EXERCISE DESCRIPTION: Between the line containing "write_ fd (mem_bytes (kernel t) addr" and the line containing "unfold hook_write. rewrite" lies a run of lines; give that run again exactly, with both of those lines, and nothing else from the entries below.

DATA FOR THIS EXERCISE:

(* ===== verification/Hooks.v ===== *)
(** * System call hooks ([src/client/hooks.cpp])

    One function per intercepted system call: decide whether the path or
    the descriptor belongs to GekkoFS, serve it or pass it to the kernel.
    The result is what the application gets: a value or a negative error
    number.  Where a call has an output buffer, its contents are returned
    beside the result when GekkoFS served the call. *)

From S2P Require Import Prelude Config PathUtil Distributor Metadata Rpc ForwardMetadata.
From S2P Require Import OpenFileMap Path Kernel PreloadContext GkfsFunctions.

Section hooks.
Context {N : Type} {W : Network N} {K : Type} {KW : Kernel K}.
Context (cfg : config) (d : Distributor) (hosts_size MAX_OPEN_FDS : Z).
Context (str_hash : str -> Z) (junk : Metadata) (link_fuel : nat).
(** The uninitialised receive buffer of directory listings, and whether
    error messages are logged (their arguments are then evaluated). *)
Context (dirents_buffer : list byte) (log_errors : bool).
Local Abbreviation C := (client N K).

(** ** Helpers *)

Definition on_proc {A} (f : M (process K) A) : M C A := fun c =>
  let '(r, p) := f (proc c) in (r, MkClient p (net c) (errno c)).

(** [syscall_no_intercept] in a function that returns [int]. *)
Definition pass (c : syscall) : M C Z := let* r := on_proc (sys c) in m_ret (i32 r).
Definition pass_buf {B} (c : syscall) : M C (Z * option B) := let* r := pass c in m_ret (r, None).
Lemma option_loop_run ts : Forall (fun t => fits (unknown_option t)) ts -> s_ "none" ∉ ts ->
  forall dm s, option_loop debug_build max_buffer_size ts dm s =
    (Ok (Some (Z.lor dm (option_mask ts))), wrote (warnings ts) s).
Proof.
  induction 1 as [|t ts Ht _ IH]; intros Hn dm s; [by rewrite wrote_nil; cbn; rewrite Z.lor_0_r|].
  apply not_elem_of_cons in Hn as [Hn1 Hn2]. cbn [option_loop option_mask foldr warnings omap list_omap].
  rewrite decide_False by done. unfold known. destruct (list_find _ _) as [[i o]|]; cbn [fmap option_fmap option_map from_option snd].
  - rewrite IH by done. by rewrite Z.lor_assoc.
  - erewrite m_bind_ok by by apply log_message_run. rewrite IH, wrote_wrote, Z.lor_0_l by done. done.
Qed.

Lemma option_loop_none ts : Forall (fun t => fits (unknown_option t)) ts -> s_ "none" ∈ ts ->
  forall dm s, exists ms, option_loop debug_build max_buffer_size ts dm s = (Ok None, wrote ms s).
Proof.
  induction 1 as [|t ts Ht _ IH]; intros Hn dm s; [by apply not_elem_of_nil in Hn|]. cbn [option_loop].
  destruct (decide (t = s_ "none")) as [|Hne]; [exists []; by rewrite wrote_nil|].
  apply elem_of_cons in Hn as [?|Hn]; [done|]. destruct (list_find _ _) as [[i o]|]; [by apply IH|].
  erewrite m_bind_ok by by apply log_message_run. edestruct (IH Hn) as [ms ->]. rewrite wrote_wrote. by eexists.
Qed.

Lemma print_rows_run rows : Forall (fun r => fits (s_ "  " ++ spaces (max_debug_opt_length + 2) ++ r)) rows ->
  forall s, exists ms, print_rows max_buffer_size rows s = (Ok tt, wrote ms s).
Proof.
  induction 1 as [|r rows Hr _ IH]; intros s; cbn [print_rows]; [exists []; by rewrite wrote_nil|].
  erewrite m_bind_ok by by apply log_message_run. edestruct IH as [ms ->]. rewrite wrote_wrote. by eexists.
Qed.
(** ** Properties of the wrapper *)

(** C15. The guard: a call that is made while another one is being served
    (the library's own) changes neither the open files nor the daemons,
    whatever its outcome; and a call that is answered leaves the guard, the
    hook points and the application's [errno] as it found them, although the
    file operations report their errors through [errno]. *)
Theorem guard_separates_calls {N : Type} {W : Network N} {K : Type} {KW : Kernel K} {MW : Memory K}
    (cfg : config) (d : Distributor) (hosts_size MAX_OPEN_FDS : Z) (str_hash : str -> Z) (junk : Metadata)
    (link_fuel : nat) (dirents_buffer : list byte) (log_errors : bool) (n : Z) (a : call_args)
    (t t' : thread N K) (r : res (option Z)) :
  hook_guard_wrapper cfg d hosts_size MAX_OPEN_FDS str_hash junk link_fuel dirents_buffer log_errors n a t = (r, t') ->
  (reentrance_guard_flag t = true ->
     reentrance_guard_flag t' = true /\ file_map (cl t') = file_map (cl t) /\ net (cl t') = net (cl t)) /\
  (is_ok r = true ->
     reentrance_guard_flag t' = reentrance_guard_flag t /\ errno (cl t') = errno (cl t) /\ points t' = points t).
Proof.
  unfold hook_guard_wrapper, intercepting, m_bind, m_get, m_gets, m_assert.
  destruct (interception_enabled_ _); cbn [m_ret m_trap]; [|by intros [= <- <-]].
  destruct (reentrance_guard_flag t) eqn:Hf; unfold get_errno, m_gets, set_guard, m_modify, put_errno.
  - destruct (hook_internal MAX_OPEN_FDS n a t) as [x t1] eqn:E.
    apply hook_internal_gekko in E as (Hg & Hf1 & Hp). injection Hg as Ho Hn He. rewrite Hf in Hf1.
    destruct x; try rewrite on_client_run; cbn; unfold m_ret; intros [= <- <-]; done.
  - intros E. split; [done|].
    match type of E with context [hook ?x1 ?x2 ?x3 ?x4 ?x5 ?x6 ?x7 ?x8 ?x9 n a ?s] =>
      destruct (hook x1 x2 x3 x4 x5 x6 x7 x8 x9 n a s) as [x t1] eqn:Eh end.
    apply hook_flag in Eh as [_ Hp].
    destruct x; try rewrite on_client_run in E; cbn in E; unfold m_ret in E; injection E as <- <-; done.
Qed.


(** [dup2] does not respect the library's descriptors: for an old
    descriptor that is not GekkoFS's, the call goes to the kernel whatever
    the new descriptor is, so an application can replace a descriptor the
    library keeps; the library still takes it for its own. *)
Theorem dup2_replaces_internal {N : Type} {W : Network N} {K : Type} {KW : Kernel K} {MW : Memory K}
    (cfg : config) (d : Distributor) (hosts_size MAX_OPEN_FDS : Z) (str_hash : str -> Z) (junk : Metadata)
    (link_fuel : nat) (dirents_buffer : list byte) (log_errors : bool) (oldfd ifd : Z) (t : thread N K) :
  app_ready t -> in_s 32 oldfd -> in_s 32 ifd -> FileMap.exist (file_map (cl t)) oldfd = false ->
  is_internal_fd MAX_OPEN_FDS (ctx (proc (cl t))) ifd = Ok true ->
  exists v t', hook_guard_wrapper cfg d hosts_size MAX_OPEN_FDS str_hash junk link_fuel dirents_buffer log_errors
      NR.dup2 (MkArgs oldfd ifd 0 0 0 0) t = (Ok (Some v), t') /\
    os (proc (cl t')) = (k_syscall (SYS_dup2 oldfd ifd) (os (proc (cl t)))).2 /\
    is_internal_fd MAX_OPEN_FDS (ctx (proc (cl t'))) ifd = Ok true.
Proof.
  intros [He Hf Hl] Ho Hi Hex Hint.
  rewrite (wrapper_served _ _ _ _ _ _ _ _ _ _ _ t (hook_dup2 oldfd ifd)); [|done|done|].
  2:{ cbn. by rewrite !wraps_small. }
  cbn zeta. unfold hook_dup2. rewrite by_fd_run, Hex. unfold pass, on_proc, sys, m_bind. rewrite k_syscall_pair.
  cbn. by eexists _, _.
Qed.

(** ** Writing and reading with system calls *)

(** Storing bytes and reading them back. *)
Class MemoryLaws {K} (MW : Memory K) := {
  mem_bytes_length : forall k addr n, 0 <= n -> Z.of_nat (length (mem_bytes k addr n)) = n;
  mem_put_bytes : forall k addr bs n, 0 <= n <= Z.of_nat (length bs) ->
    mem_bytes (mem_put addr (Bytes bs) k) addr n = take (Z.to_nat n) bs
}.

Lemma get_exist (m : OpenFileMap) fd q : FileMap.get m fd = Some q -> FileMap.exist m fd = true.
Proof. unfold FileMap.get, FileMap.exist. intros H. by apply bool_decide_eq_true_2. Qed.

Section system_calls.
Context {D F K : Type} (R : RocksDB D) (P : PosixFS F) (L : PosixFSLaws P) (KW : Kernel K) (MW : Memory K).
Context (cfg : config) (junk : Metadata) (st : ChunkStorage) (str_hash : str -> Z) (env : margo_env).
Context (time localhost_ hosts_size MAX_OPEN_FDS : Z).
Context (link_fuel : nat) (dirents_buffer : list byte) (log_errors : bool).
Local Abbreviation d := (SimpleHashDistributor str_hash localhost_ hosts_size).
Local Abbreviation cluster_net := (ClusterNet (R := R) (P := P) cfg junk st str_hash env time).
Local Abbreviation T := (thread (cluster D F) K).
Local Abbreviation kernel t := (os (proc (cl t))).
Local Abbreviation write_ := (fs_write R P cfg junk st str_hash env time localhost_ hosts_size).
Local Abbreviation read_ := (fs_read R P cfg junk st str_hash env time localhost_ hosts_size).
Local Abbreviation lseek_ := (fs_lseek R P cfg junk st str_hash env time localhost_ hosts_size).

(** A system call of the application. *)
Definition app_call (n x y z : Z) : M T (option Z) :=
  hook_guard_wrapper (W := cluster_net) cfg d hosts_size MAX_OPEN_FDS str_hash junk link_fuel dirents_buffer log_errors
    n (MkArgs x y z 0 0 0).

(** The thread after a served call that ended in client state [c]. *)
Definition returned (t : T) (c : client (cluster D F) K) : T :=
  MkThread (MkClient (proc c) (net c) (errno (cl t))) false (saved_syscall_info t) (points t).

Lemma served_write (t : T) fd addr size c q :
  app_ready t -> in_s 32 fd -> 0 <= size < 2 ^ 31 -> FileMap.get (file_map (cl t)) fd = Some q ->
  write_ fd (mem_bytes (kernel t) addr size) size (cl t) = (Ok size, c) ->
  app_call NR.write fd addr size t = (Ok (Some size), returned t c).
Proof using.
  intros [He Hf _] Hfd Hs Hex E. apply get_exist in Hex. unfold app_call.
  rewrite (wrapper_served (W := cluster_net) _ _ _ _ _ _ _ _ _ _ _ t
    (hook_write (W := cluster_net) cfg d hosts_size (i32 fd) (mem_bytes (kernel t) addr (u64 size)) (u64 size)));
    [|done|done|reflexivity].
  unfold hook_write. rewrite (wraps_small 32), (wrapu_small 64), by_fd_run, Hex by (done || int_solve).
  unfold with_errno, m_bind. unfold fs_write in E. rewrite E.
  rewrite (wraps_small 32 size), (proj2 (Z.ltb_ge size 0)) by int_solve. done.
Qed.

Lemma served_lseek (t : T) fd off c q :
  app_ready t -> in_s 32 fd -> 0 <= off < 2 ^ 63 -> FileMap.get (file_map (cl t)) fd = Some q ->
  lseek_ fd off SEEK_SET (cl t) = (Ok off, c) ->
  app_call NR.lseek fd off SEEK_SET t = (Ok (Some off), returned t c).
Proof using.
  intros [He Hf _] Hfd Hs Hex E. apply get_exist in Hex. unfold app_call.
  rewrite (wrapper_served (W := cluster_net) _ _ _ _ _ _ _ _ _ _ _ t
    (hook_lseek (W := cluster_net) d hosts_size (i32 fd) (i64 off) (u32 SEEK_SET)));
    [|done|done|reflexivity].
  unfold hook_lseek.
  rewrite (wraps_small 32), (wraps_small 64), (wrapu_small 32), by_fd_run, Hex by (done || int_solve).
  unfold m_bind. unfold fs_lseek in E. rewrite E.
  rewrite (proj2 (Z.ltb_ge (2 ^ 63 - 1) off)), (proj2 (Z.ltb_ge off 0)) by lia. done.
Qed.

Lemma served_read (t : T) fd addr size c q r bs :
  app_ready t -> in_s 32 fd -> 0 <= size < 2 ^ 31 -> FileMap.get (file_map (cl t)) fd = Some q ->
  read_ fd (mem_bytes (kernel t) addr size) size (cl t) = (Ok (r, bs), c) -> 0 <= r < 2 ^ 31 ->
  app_call NR.read fd addr size t =
    (Ok (Some r), returned t (MkClient (MkProcess (ctx (proc c)) (mem_put addr (Bytes bs) (os (proc c)))) (net c) (errno c))).
Proof using.
  intros [He Hf _] Hfd Hs Hex E Hr. apply get_exist in Hex. unfold app_call.
  rewrite (wrapper_served (W := cluster_net) _ _ _ _ _ _ _ _ _ _ _ t
    (put addr Bytes (hook_read (W := cluster_net) cfg d hosts_size (i32 fd)
    (mem_bytes (kernel t) addr (u64 size)) (u64 size))));
    [|done|done|reflexivity].
  unfold put, hook_read, m_bind at 1.
  rewrite (wraps_small 32), (wrapu_small 64), by_fd_run, Hex by (done || int_solve).
  unfold with_errno_buf, with_errno, m_bind. unfold fs_read in E. rewrite E. cbn [fst snd m_ret].
  unfold m_ret. rewrite (wraps_small 32 r), (proj2 (Z.ltb_ge r 0)) by int_solve. done.
Qed.

(** Moving the position keeps the application ready and the kernel as it
    was. *)
Lemma ready_returned (t : T) c q v :
  app_ready t -> proc c = moved q v (proc (cl t)) -> app_ready (returned t c) /\ kernel (returned t c) = kernel t.
Proof using. intros [He Hf Hl] E. unfold returned. split; [split|]; cbn; by rewrite ?E. Qed.

Lemma open_returned (t : T) c fd q o offset :
  open_regular_at c fd q o offset -> open_regular_at (cl (returned t c)) fd q o offset.
Proof using. by intros []. Qed.

(** C1. Files through system calls: after a complete write of [size] bytes
    at [a] through the interception, [lseek] back and a [read] to [b] leave
    at [b] the bytes that were at [a], unless the read fails; the results
    are the sizes and the offset, and the application's [errno] and the
    guard are untouched. *)
Theorem system_calls_round_trip (LD : RocksDBLaws R (FullMergeV2 cfg junk)) (ML : MemoryLaws MW)
    (t : T) (c1 : client (cluster D F) K) (fd a b size offset : Z) (q : nat) (o : OpenFile) :
  app_ready t -> in_s 32 fd -> size < 2 ^ 31 -> zero_buffer_before_read cfg = false ->
  data_ok cfg st env hosts_size offset size (path_ o) ->
  Z.of_nat (length (daemons (net (cl t)))) = hosts_size ->
  open_regular_at (cl t) fd q o offset ->
  write_ fd (mem_bytes (kernel t) a size) size (cl t) = (Ok size, c1) ->
  exists t1 t2, app_call NR.write fd a size t = (Ok (Some size), t1) /\
    app_call NR.lseek fd offset SEEK_SET t1 = (Ok (Some offset), t2) /\ kernel t2 = kernel t /\
    forall r bs c3, read_ fd (mem_bytes (kernel t2) b size) size (cl t2) = (Ok (r, bs), c3) -> 0 < r ->
    exists t3, app_call NR.read fd b size t2 = (Ok (Some size), t3) /\
      mem_bytes (kernel t3) b size = mem_bytes (kernel t) a size /\
      errno (cl t3) = errno (cl t) /\ reentrance_guard_flag t3 = false.
Proof using L.
  intros Hr Hfd H31 Hz Hd Hl Hor Ew. pose proof Hd as [Hf _ _ _ Hh Ho Hs Hb _ _].
  pose proof (mem_bytes_length (kernel t) a size ltac:(lia)) as Hbuf.
  destruct (write_effect R P L cfg junk st str_hash env time localhost_ hosts_size LD (cl t) c1 fd q o
    (mem_bytes (kernel t) a size) offset size Hd Hl (Z.eq_le_incl _ _ (eq_sym Hbuf)) Hor Ew) as (L1 & H1 & _ & _ & P1).
  pose proof (served_write t fd a size c1 q Hr Hfd ltac:(lia) (or_fd _ _ _ _ _ Hor) Ew) as E1.
  destruct (ready_returned t c1 _ _ Hr P1) as [Hr1 Hk1].
  pose proof (open_returned t c1 _ _ _ _ (open_regular_moved (cl t) c1 fd q o offset _ Hor P1)) as Hor1.
  set (t1 := returned t c1) in *.
  destruct (lseek_set R P cfg junk st str_hash env time localhost_ hosts_size (cl t1) fd q _ _ offset Hor1
    ltac:(lia)) as (c2 & Ex & N2 & P2).
  pose proof (served_lseek t1 fd offset c2 q Hr1 Hfd ltac:(lia) (or_fd _ _ _ _ _ Hor1) Ex) as E2.
  destruct (ready_returned t1 c2 _ _ Hr1 P2) as [Hr2 Hk2].
  pose proof (open_returned t1 c2 _ _ _ _ (open_regular_moved (cl t1) c2 fd q _ _ _ Hor1 P2)) as Hor2.
  rewrite wrapu_small in Hor2 by int_solve. set (t2 := returned t1 c2) in *.
  exists t1, t2. split; [done|]. split; [done|]. split; [congruence|]. intros r bs c3 Er Hr0.
  assert (net (cl t2) = net c1) as Hn by (cbn; by rewrite N2).
  pose proof (mem_bytes_length (kernel t2) b size ltac:(lia)) as Hb2.
  destruct (read_back R P L cfg junk st str_hash env time localhost_ hosts_size (cl t2) c3 fd q
    (set_pos offset (set_pos (offset + size) o)) (mem_bytes (kernel t) a size) (mem_bytes (kernel t2) b size) bs offset size r Hd
    ltac:(rewrite Hn, L1; exact Hl) (Z.eq_le_incl _ _ (eq_sym Hbuf)) (Z.eq_le_incl _ _ (eq_sym Hb2)) Hz Hor2 ltac:(by rewrite Hn) Er Hr0) as (-> & Ebs & P3).
  pose proof (served_read t2 fd b size c3 q size bs Hr2 Hfd ltac:(lia) (or_fd _ _ _ _ _ Hor2) Er ltac:(lia)) as E3.
  eexists. split; [exact E3|]. split; [|done]. cbn [returned cl proc os ctx].
  assert (length (take (Z.to_nat size) bs) = Z.to_nat size) as Hlen by (rewrite Ebs, length_take; lia).
  rewrite length_take in Hlen. rewrite mem_put_bytes by lia. rewrite Ebs. apply take_ge. lia.
Qed.
End system_calls.

(** ** Witnesses *)

(** A machine with a small kernel and a memory of bytes. *)
Record small_machine := MkMachine { sm_kernel : small_kernel; sm_mem : gmap Z ascii }.

Definition load (m : gmap Z ascii) (addr n : Z) : list byte := (fun i => default NUL (m !! (addr + i))) <$> seqZ 0 n.
Definition save (m : gmap Z ascii) (addr : Z) (bs : list byte) : gmap Z ascii :=
  list_to_map (zip_with (fun i b => (addr + i, b)) (seqZ 0 (Z.of_nat (length bs))) bs) ∪ m.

SOLUTION FOR THIS TASK:
  write_ fd (mem_bytes (kernel t) addr size) size (cl t) = (Ok size, c) ->
  app_call NR.write fd addr size t = (Ok (Some size), returned t c).
Proof using.
  intros [He Hf _] Hfd Hs Hex E. apply get_exist in Hex. unfold app_call.
  rewrite (wrapper_served (W := cluster_net) _ _ _ _ _ _ _ _ _ _ _ t
    (hook_write (W := cluster_net) cfg d hosts_size (i32 fd) (mem_bytes (kernel t) addr (u64 size)) (u64 size)));
    [|done|done|reflexivity].
  unfold hook_write. rewrite (wraps_small 32), (wrapu_small 64), by_fd_run, Hex by (done || int_solve).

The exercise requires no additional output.